Records drawn from a dataset

□ □ □

(** When some request does not settle the loop stays pending at the first
    such request: the URLs up to it have been requested and no other. *)
Lemma hashEach_pending :
  forall urls alg results w,
  allSettle network (List.length (requests w)) urls = false ->
  exists i u w',
    hashEach digestBase64 network urls alg results w = (Pending, w') /\
    nth_error urls i = Some u /\
    settles (network (List.length (requests w) + i) (clientFor u) u) = false /\
    allSettle network (List.length (requests w)) (firstn i urls) = true /\
    requests w' = requests w ++ firstn (S i) urls.
Proof.
  induction urls as [|url more IH]; intros alg results w Hall;
    [discriminate|].
  simpl in Hall.
  destruct (settles (network (List.length (requests w)) (clientFor url) url))
    eqn:Hs.
  - simpl in Hall.
    destruct (hashEach_cons url more alg results w Hs) as [line Heq].
    rewrite Heq. clear Heq.
    set (results1 := setProperty results url _).
    set (w1 := mkWorld _ _).
    assert (Hlen : List.length (requests w1) = S (List.length (requests w))).
    { unfold w1. simpl. rewrite length_app. simpl. lia. }
    assert (Hall1 : allSettle network (List.length (requests w1)) more = false)
      by now rewrite Hlen.
    destruct (IH alg results1 w1 Hall1)
      as (i & u & w' & Hrun & Hi & Hstall & Hbefore & Hreq).
    exists (S i), u, w'. split; [exact Hrun|]. split; [exact Hi|].
    rewrite Hlen in Hstall, Hbefore.
    split; [now rewrite Nat.add_succ_r|].
    split; [simpl; now rewrite Hs, Hbefore|].
    rewrite Hreq. unfold w1. simpl. now rewrite <- app_assoc.
  - exists 0, url. eexists. split; [now apply hashEach_stalls|].
    split; [reflexivity|]. rewrite Nat.add_0_r.
    split; [exact Hs|]. split; reflexivity.
Qed.

(** The batch hands on the entries of the object the loop has built. *)
Lemma batch_hashEach urls alg w :
  generateSRIHashesForURLs digestBase64 network urls alg w
  = match hashEach digestBase64 network urls alg (mkObject true []) w with
    | (Fulfilled results, w') => (Fulfilled (ownEntries results), w')
    | (Rejected e, w') => (Rejected e, w')
    | (Pending, w') => (Pending, w')
    end.
Proof. reflexivity. Qed.

End BatchFacts.

(** ** The locator's loops *)

Lemma hitsFuel_complete ic r :
  NeverEmpty ic r ->
  forall n s,
    List.length s < n ->
    exists tail,
      s = covered (hitsFuel ic n r s) ++ tail /\ exec ic r tail = None.
Proof.
  intros Hne. induction n as [|n IH]; intros s Hn; [lia|]. simpl.
  destruct (exec ic r s) as [h|] eqn:E.
  - pose proof (exec_advances Hne _ E) as Hlt.
    destruct (IH (after h)) as [tail [Ht Hnone]]; [lia|].
    exists tail. split; [|exact Hnone].
    apply exec_some in E. destruct E as [Hs _].
    unfold covered in *. simpl. rewrite <- !app_assoc, <- Ht. exact Hs.
  - exists s. auto.
Qed.

Lemma hits_complete ic r s :
  NeverEmpty ic r ->
  exists tail, s = covered (hits ic r s) ++ tail /\ exec ic r tail = None.
Proof. intros Hne. apply hitsFuel_complete; [assumption|lia]. Qed.

Lemma locatorRegex_never_empty tag attr :
  NeverEmpty true (locatorRegex tag attr).
Proof.
  intros caps H. apply locatorRegex_shape in H.
  destruct H as (t & a & n & q1 & url & q2 & b & Hm & _).
  symmetry in Hm. repeat (apply app_eq_nil in Hm; destruct Hm as [_ Hm]).
  discriminate.
Qed.

Lemma fold_pushScript hs :
  forall acc,
    fold_left (fun a h => pushScript h a) hs acc
    = fold_left pushNew (map group1 hs) acc.
Proof.
  induction hs as [|h hs IH]; intros acc; simpl; [reflexivity|].
  now rewrite IH.
Qed.

Lemma fold_pushStylesheet hs :
  forall acc,
    fold_left (fun a h => pushStylesheet h a) hs acc
    = fold_left pushNew (map group1 (filter marked hs)) acc.
Proof.
  induction hs as [|h hs IH]; intros acc; simpl; [reflexivity|].
  rewrite IH. unfold pushStylesheet, marked.
  destruct (includes (txt "stylesheet") (matched h)); simpl; reflexivity.
Qed.

Lemma keepFirst_fold l : fold_left pushNew l [] = keepFirst l.
Proof.
  rewrite fold_pushNew_keepFirst. simpl. f_equal.
  induction l as [|x l IH]; simpl; [reflexivity|now rewrite IH].
Qed.

Lemma scripts_keepFirst input :
  scripts (extractExternalResources input)
  = keepFirst (map group1 (hits true scriptRegex input)).
Proof.
  simpl. now rewrite execLoop_hits, fold_pushScript, keepFirst_fold.
Qed.

Lemma stylesheets_keepFirst input :
  stylesheets (extractExternalResources input)
  = keepFirst (map group1 (filter marked (hits true linkRegex input))).
Proof.
  simpl. now rewrite execLoop_hits, fold_pushStylesheet, keepFirst_fold.
Qed.

Lemma keepFirst_NoDup l : NoDup (keepFirst l).
Proof. rewrite <- keepFirst_fold. apply fold_pushNew_NoDup. constructor. Qed.

Lemma keepFirst_In l u : In u (keepFirst l) <-> In u l.
Proof. rewrite <- keepFirst_fold, fold_pushNew_In. simpl. tauto. Qed.

Lemma includes_app w pre s post :
  includes w s = true -> includes w (pre ++ s ++ post) = true.
Proof.
  intros H. induction pre as [|c pre IH]; simpl.
  - induction s as [|c s IH]; simpl in *.
    + destruct w; [|discriminate]. destruct post; reflexivity.
    + apply orb_true_iff in H. destruct H as [H|H].
      * assert (Hs : startsWith w (c :: s ++ post) = true)
          by (change (c :: s ++ post) with ((c :: s) ++ post);
              now apply startsWith_app).
        destruct w; [reflexivity|]. simpl in Hs. simpl. now rewrite Hs.
      * rewrite (IH H). apply orb_true_r.
  - rewrite IH. apply orb_true_r.
Qed.

(** Every reference the locator lists was captured from a match of its
    expression in the text. *)
Lemma located_shape tag attr input h :
  In h (hits true (locatorRegex tag attr) input) ->
  exists pre post t a n q1 q2 b,
    input = pre ++ matched h ++ post /\
    matched h = t ++ a ++ n ++ q1 ++ group1 h ++ q2 ++ b ++ [">"%char] /\
    sameText true (txt tag) t = true /\
    forallb (accepts true notGt) a = true /\ a <> [] /\
    sameText true (txt attr) n = true /\
    absoluteCI (group1 h) = true /\
    forallb (accepts true notGt) b = true.
Proof.
  intros Hin. apply hitsFuel_in in Hin. destruct Hin as [HM (pre & post & Hs)].
  apply locatorRegex_shape in HM.
  destruct HM as (t & a & n & q1 & url & q2 & b & Hm & Hc & Hrest).
  exists pre, post, t, a, n, q1, q2, b. unfold group1. rewrite Hc. simpl.
  split; [exact Hs|]. split; [exact Hm|exact Hrest].
Qed.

□ □ □

• _TASK_
Begin with the line above that has "NeverEmpty true (locatorRegex tag attr)." and continue through the line that has "fold_left (fun a h => pushScript", setting each one down exactly. Stop there.

• _THE COMPLETED TASK_
  NeverEmpty true (locatorRegex tag attr).
Proof.
  intros caps H. apply locatorRegex_shape in H.
  destruct H as (t & a & n & q1 & url & q2 & b & Hm & _).
  symmetry in Hm. repeat (apply app_eq_nil in Hm; destruct Hm as [_ Hm]).
  discriminate.
Qed.

Lemma fold_pushScript hs :
  forall acc,
    fold_left (fun a h => pushScript h a) hs acc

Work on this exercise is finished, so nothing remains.